“Kami minta uang tersebut segera dibagikan lah. Uangnya sudah ada, Mengapa disimpan? Atau sudah habis, Masyarakat tidak bodoh sekarang,” tegas Sumber.
Sementara itu, awak media mencoba mengkonfirmasi ke pihak Pemerintah Desa Makmur, yakni Kepala Desa Makmur, Sabrin, Bendahara Desa, Tati, dan Sekretaris Desa, Lintin Markus, via telepon seluler pesan WhatsApp.
Namun, Kades Sabrin, dan Bendahara Desa Tati tidak merespon baik.
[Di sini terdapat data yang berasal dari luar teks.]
(** * Verification of the driving-test quiz engine (scripts/quiz.py)

    A shallow embedding of the selection engine and of the progress state
    machine of [quiz.py], followed by the properties proved about them.

    Conventions of the embedding:
    - a Python [str] is the list of its code points ([pystr]); literals are
      written as in the source and decoded from UTF-8 by [py];
    - a Python [int] is a [Z]; a Python [float] is a binary64 value of
      [SpecFloat];
    - a JSON object used as a map is a [gmap] with [pystr] keys, a Python
      [set] of ids is a [gset Z];
    - the file system ([DATA_DIR], [progress.json]), the random generator
      and the clock make up the [World] threaded through a state-and-
      exception monad [M]. *)

From Stdlib Require Import ZArith Lia String Ascii List Permutation Sorted.
From Stdlib Require Import SpecFloat.
From stdpp Require Import base option list gmap.

Open Scope Z_scope.

(* ===================================================================== *)
(** ** Python strings *)
(* ===================================================================== *)

Abbreviation pystr := (list Z).

Module PyStr.

(** Bytes of a literal. *)
Fixpoint bytes (s : string) : list Z :=
  match s with
  | EmptyString => []
  | String a s' => Z.of_nat (nat_of_ascii a) :: bytes s'
  end.

(** UTF-8 decoding of the bytes of a literal: [need] continuation bytes
    are still expected for the code point accumulated in [acc]. *)
Fixpoint utf8 (need : nat) (acc : Z) (bs : list Z) : pystr :=
  match bs with
  | [] => []
  | b :: bs' =>
      match need with
      | O =>
          if b <? 128 then b :: utf8 0 0 bs'
          else if b <? 224 then utf8 1 (b - 192) bs'
          else if b <? 240 then utf8 2 (b - 224) bs'
          else utf8 3 (b - 240) bs'
      | S O => (acc * 64 + (b - 128)) :: utf8 0 0 bs'
      | S n => utf8 n (acc * 64 + (b - 128)) bs'
      end
  end.

Definition py (s : string) : pystr := utf8 0 0 (bytes s).

Definition eqb (a b : pystr) : bool := bool_decide (a = b).

(** [str.upper]: every code point is replaced by its full upper-case
    mapping, whatever stands around it.  The table is that of Unicode
    14.0, the one of CPython 3.11.  A row [(first, last, step, delta)] of
    [UPPER_RUNS] sends every [step]-th code point from [first] to [last]
    to itself plus [delta]; [UPPER_SPECIAL] lists the code points that
    become several.  Every other code point (digits, punctuation, CJK
    ideographs) is left as it is. *)
Definition UPPER_RUNS : list (Z * Z * Z * Z) :=
  [
    (97, 122, 1, -32); (181, 181, 1, 743); (224, 246, 1, -32);
    (248, 254, 1, -32); (255, 255, 1, 121); (257, 303, 2, -1);
    (305, 305, 1, -232); (307, 311, 2, -1); (314, 328, 2, -1);
    (331, 375, 2, -1); (378, 382, 2, -1); (383, 383, 1, -300);
    (384, 384, 1, 195); (387, 389, 2, -1); (392, 392, 1, -1);
    (396, 396, 1, -1); (402, 402, 1, -1); (405, 405, 1, 97);
    (409, 409, 1, -1); (410, 410, 1, 163); (414, 414, 1, 130);
    (417, 421, 2, -1); (424, 424, 1, -1); (429, 429, 1, -1);
    (432, 432, 1, -1); (436, 438, 2, -1); (441, 441, 1, -1);
    (445, 445, 1, -1); (447, 447, 1, 56); (453, 453, 1, -1);
    (454, 454, 1, -2); (456, 456, 1, -1); (457, 457, 1, -2);
    (459, 459, 1, -1); (460, 460, 1, -2); (462, 476, 2, -1);
    (477, 477, 1, -79); (479, 495, 2, -1); (498, 498, 1, -1);
    (499, 499, 1, -2); (501, 501, 1, -1); (505, 543, 2, -1);
    (547, 563, 2, -1); (572, 572, 1, -1); (575, 576, 1, 10815);
    (578, 578, 1, -1); (583, 591, 2, -1); (592, 592, 1, 10783);
    (593, 593, 1, 10780); (594, 594, 1, 10782); (595, 595, 1, -210);
    (596, 596, 1, -206); (598, 599, 1, -205); (601, 601, 1, -202);
    (603, 603, 1, -203); (604, 604, 1, 42319); (608, 608, 1, -205);
    (609, 609, 1, 42315); (611, 611, 1, -207); (613, 613, 1, 42280);
    (614, 614, 1, 42308); (616, 616, 1, -209); (617, 617, 1, -211);
    (618, 618, 1, 42308); (619, 619, 1, 10743); (620, 620, 1, 42305);
    (623, 623, 1, -211); (625, 625, 1, 10749); (626, 626, 1, -213);
    (629, 629, 1, -214); (637, 637, 1, 10727); (640, 640, 1, -218);
    (642, 642, 1, 42307); (643, 643, 1, -218); (647, 647, 1, 42282);
    (648, 648, 1, -218); (649, 649, 1, -69); (650, 651, 1, -217);
    (652, 652, 1, -71); (658, 658, 1, -219); (669, 669, 1, 42261);
    (670, 670, 1, 42258); (837, 837, 1, 84); (881, 883, 2, -1);
    (887, 887, 1, -1); (891, 893, 1, 130); (940, 940, 1, -38);
    (941, 943, 1, -37); (945, 961, 1, -32); (962, 962, 1, -31);
    (963, 971, 1, -32); (972, 972, 1, -64); (973, 974, 1, -63);
    (976, 976, 1, -62); (977, 977, 1, -57); (981, 981, 1, -47);
    (982, 982, 1, -54); (983, 983, 1, -8); (985, 1007, 2, -1);
    (1008, 1008, 1, -86); (1009, 1009, 1, -80); (1010, 1010, 1, 7);
    (1011, 1011, 1, -116); (1013, 1013, 1, -96); (1016, 1016, 1, -1);
    (1019, 1019, 1, -1); (1072, 1103, 1, -32); (1104, 1119, 1, -80);
    (1121, 1153, 2, -1); (1163, 1215, 2, -1); (1218, 1230, 2, -1);
    (1231, 1231, 1, -15); (1233, 1327, 2, -1); (1377, 1414, 1, -48);
    (4304, 4346, 1, 3008); (4349, 4351, 1, 3008); (5112, 5117, 1, -8);
    (7296, 7296, 1, -6254); (7297, 7297, 1, -6253); (7298, 7298, 1, -6244);
    (7299, 7300, 1, -6242); (7301, 7301, 1, -6243); (7302, 7302, 1, -6236);
    (7303, 7303, 1, -6181); (7304, 7304, 1, 35266); (7545, 7545, 1, 35332);
    (7549, 7549, 1, 3814); (7566, 7566, 1, 35384); (7681, 7829, 2, -1);
    (7835, 7835, 1, -59); (7841, 7935, 2, -1); (7936, 7943, 1, 8);
    (7952, 7957, 1, 8); (7968, 7975, 1, 8); (7984, 7991, 1, 8);
    (8000, 8005, 1, 8); (8017, 8023, 2, 8); (8032, 8039, 1, 8);
    (8048, 8049, 1, 74); (8050, 8053, 1, 86); (8054, 8055, 1, 100);
    (8056, 8057, 1, 128); (8058, 8059, 1, 112); (8060, 8061, 1, 126);
    (8112, 8113, 1, 8); (8126, 8126, 1, -7205); (8144, 8145, 1, 8);
    (8160, 8161, 1, 8); (8165, 8165, 1, 7); (8526, 8526, 1, -28);
    (8560, 8575, 1, -16); (8580, 8580, 1, -1); (9424, 9449, 1, -26);
    (11312, 11359, 1, -48); (11361, 11361, 1, -1); (11365, 11365, 1, -10795);
    (11366, 11366, 1, -10792); (11368, 11372, 2, -1); (11379, 11379, 1, -1);
    (11382, 11382, 1, -1); (11393, 11491, 2, -1); (11500, 11502, 2, -1);
    (11507, 11507, 1, -1); (11520, 11557, 1, -7264); (11559, 11559, 1, -7264);
    (11565, 11565, 1, -7264); (42561, 42605, 2, -1); (42625, 42651, 2, -1);
    (42787, 42799, 2, -1); (42803, 42863, 2, -1); (42874, 42876, 2, -1);
    (42879, 42887, 2, -1); (42892, 42892, 1, -1); (42897, 42899, 2, -1);
    (42900, 42900, 1, 48); (42903, 42921, 2, -1); (42933, 42947, 2, -1);
    (42952, 42954, 2, -1); (42961, 42961, 1, -1); (42967, 42969, 2, -1);
    (42998, 42998, 1, -1); (43859, 43859, 1, -928); (43888, 43967, 1, -38864);
    (65345, 65370, 1, -32); (66600, 66639, 1, -40); (66776, 66811, 1, -40);
    (66967, 66977, 1, -39); (66979, 66993, 1, -39); (66995, 67001, 1, -39);
    (67003, 67004, 1, -39); (68800, 68850, 1, -64); (71872, 71903, 1, -32);
    (93792, 93823, 1, -32); (125218, 125251, 1, -34) ].

Definition UPPER_SPECIAL : list (Z * list Z) :=
  [
    (223, [83; 83]); (329, [700; 78]); (496, [74; 780]);
    (912, [921; 776; 769]); (944, [933; 776; 769]); (1415, [1333; 1362]);
    (7830, [72; 817]); (7831, [84; 776]); (7832, [87; 778]);
    (7833, [89; 778]); (7834, [65; 702]); (8016, [933; 787]);
    (8018, [933; 787; 768]); (8020, [933; 787; 769]); (8022, [933; 787; 834]);
    (8064, [7944; 921]); (8065, [7945; 921]); (8066, [7946; 921]);
    (8067, [7947; 921]); (8068, [7948; 921]); (8069, [7949; 921]);
    (8070, [7950; 921]); (8071, [7951; 921]); (8072, [7944; 921]);
    (8073, [7945; 921]); (8074, [7946; 921]); (8075, [7947; 921]);
    (8076, [7948; 921]); (8077, [7949; 921]); (8078, [7950; 921]);
    (8079, [7951; 921]); (8080, [7976; 921]); (8081, [7977; 921]);
    (8082, [7978; 921]); (8083, [7979; 921]); (8084, [7980; 921]);
    (8085, [7981; 921]); (8086, [7982; 921]); (8087, [7983; 921]);
    (8088, [7976; 921]); (8089, [7977; 921]); (8090, [7978; 921]);
    (8091, [7979; 921]); (8092, [7980; 921]); (8093, [7981; 921]);
    (8094, [7982; 921]); (8095, [7983; 921]); (8096, [8040; 921]);
    (8097, [8041; 921]); (8098, [8042; 921]); (8099, [8043; 921]);
    (8100, [8044; 921]); (8101, [8045; 921]); (8102, [8046; 921]);
    (8103, [8047; 921]); (8104, [8040; 921]); (8105, [8041; 921]);
    (8106, [8042; 921]); (8107, [8043; 921]); (8108, [8044; 921]);
    (8109, [8045; 921]); (8110, [8046; 921]); (8111, [8047; 921]);
    (8114, [8122; 921]); (8115, [913; 921]); (8116, [902; 921]);
    (8118, [913; 834]); (8119, [913; 834; 921]); (8124, [913; 921]);
    (8130, [8138; 921]); (8131, [919; 921]); (8132, [905; 921]);
    (8134, [919; 834]); (8135, [919; 834; 921]); (8140, [919; 921]);
    (8146, [921; 776; 768]); (8147, [921; 776; 769]); (8150, [921; 834]);
    (8151, [921; 776; 834]); (8162, [933; 776; 768]); (8163, [933; 776; 769]);
    (8164, [929; 787]); (8166, [933; 834]); (8167, [933; 776; 834]);
    (8178, [8186; 921]); (8179, [937; 921]); (8180, [911; 921]);
    (8182, [937; 834]); (8183, [937; 834; 921]); (8188, [937; 921]);
    (64256, [70; 70]); (64257, [70; 73]); (64258, [70; 76]);
    (64259, [70; 70; 73]); (64260, [70; 70; 76]); (64261, [83; 84]);
    (64262, [83; 84]); (64275, [1348; 1350]); (64276, [1348; 1333]);
    (64277, [1348; 1339]); (64278, [1358; 1350]); (64279, [1348; 1341]) ].

Fixpoint run_delta (c : Z) (runs : list (Z * Z * Z * Z)) : Z :=
  match runs with
  | [] => 0
  | (first, last, step, delta) :: rest =>
      if (first <=? c) && (c <=? last) && ((c - first) mod step =? 0)
      then delta
      else run_delta c rest
  end.

Fixpoint special_of (c : Z) (table : list (Z * list Z)) : option (list Z) :=
  match table with
  | [] => None
  | (c', mapped) :: rest => if c' =? c then Some mapped else special_of c rest
  end.

Definition upper_char (c : Z) : list Z :=
  match special_of c UPPER_SPECIAL with
  | Some mapped => mapped
  | None => [c + run_delta c UPPER_RUNS]
  end.

Definition upper (s : pystr) : pystr := flat_map upper_char s.

(** [str.lower], which the program uses only to compare a vehicle class
    with the ASCII keys of [VTYPE_ALIAS]: ASCII letters change case,
    every other code point is left as it is. *)
Definition lower_char (c : Z) : Z :=
  if (65 <=? c) && (c <=? 90) then c + 32 else c.
Definition lower (s : pystr) : pystr := map lower_char s.

(** [str.isspace] per code point (the Unicode White_Space set used by
    CPython, plus the four separators U+001C..U+001F). *)
Definition is_space (c : Z) : bool :=
  ((9 <=? c) && (c <=? 13)) || ((28 <=? c) && (c <=? 32))
  || (c =? 133) || (c =? 160) || (c =? 5760)
  || ((8192 <=? c) && (c <=? 8202))
  || (c =? 8232) || (c =? 8233) || (c =? 8239) || (c =? 8287)
  || (c =? 12288).

Fixpoint lstrip (s : pystr) : pystr :=
  match s with
  | c :: s' => if is_space c then lstrip s' else s
  | [] => []
  end.
Definition rstrip (s : pystr) : pystr := rev (lstrip (rev s)).
(** [s.strip()] *)
Definition strip (s : pystr) : pystr := rstrip (lstrip s).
Sedangkan Sekdes Lintin Markus menanggapi terkait polemik penggunaan dana desa tersebut.
Lintin Markus membenarkan bahwa dari sebanyak 225 penerima BLT Desa Makmur, tetapi 103 diantaranya belum menerimanya.
“Memang betul demikan belum terealisasi sampai sekarang, dan lebih jelasnya hubungi kembali Pak Desa Sabrin,” ungkap Lintin saat di telepon via WhatsApp media ini.
Sekdes Makmur itu disinggung terkait isu- isu miring penggunaan dana desa itu telah dialihkan ke pekerjaan fisik yang mangkrak dari anggaran 2019 sesuai dengan surat pernyataan Kades Makmur yang beredar itu.
Namun Sekdes enggan menjelaskan secara detail terkait hal tersebut.
“Kalau wartawan sudah dapat informasi dengan fotonya seperti itu berarti sudah jelas, apanya lagi mau dijelaskan kalau sudah sesuai faktanya di lapangan,” singkatnya sambil menutup pembicaraan.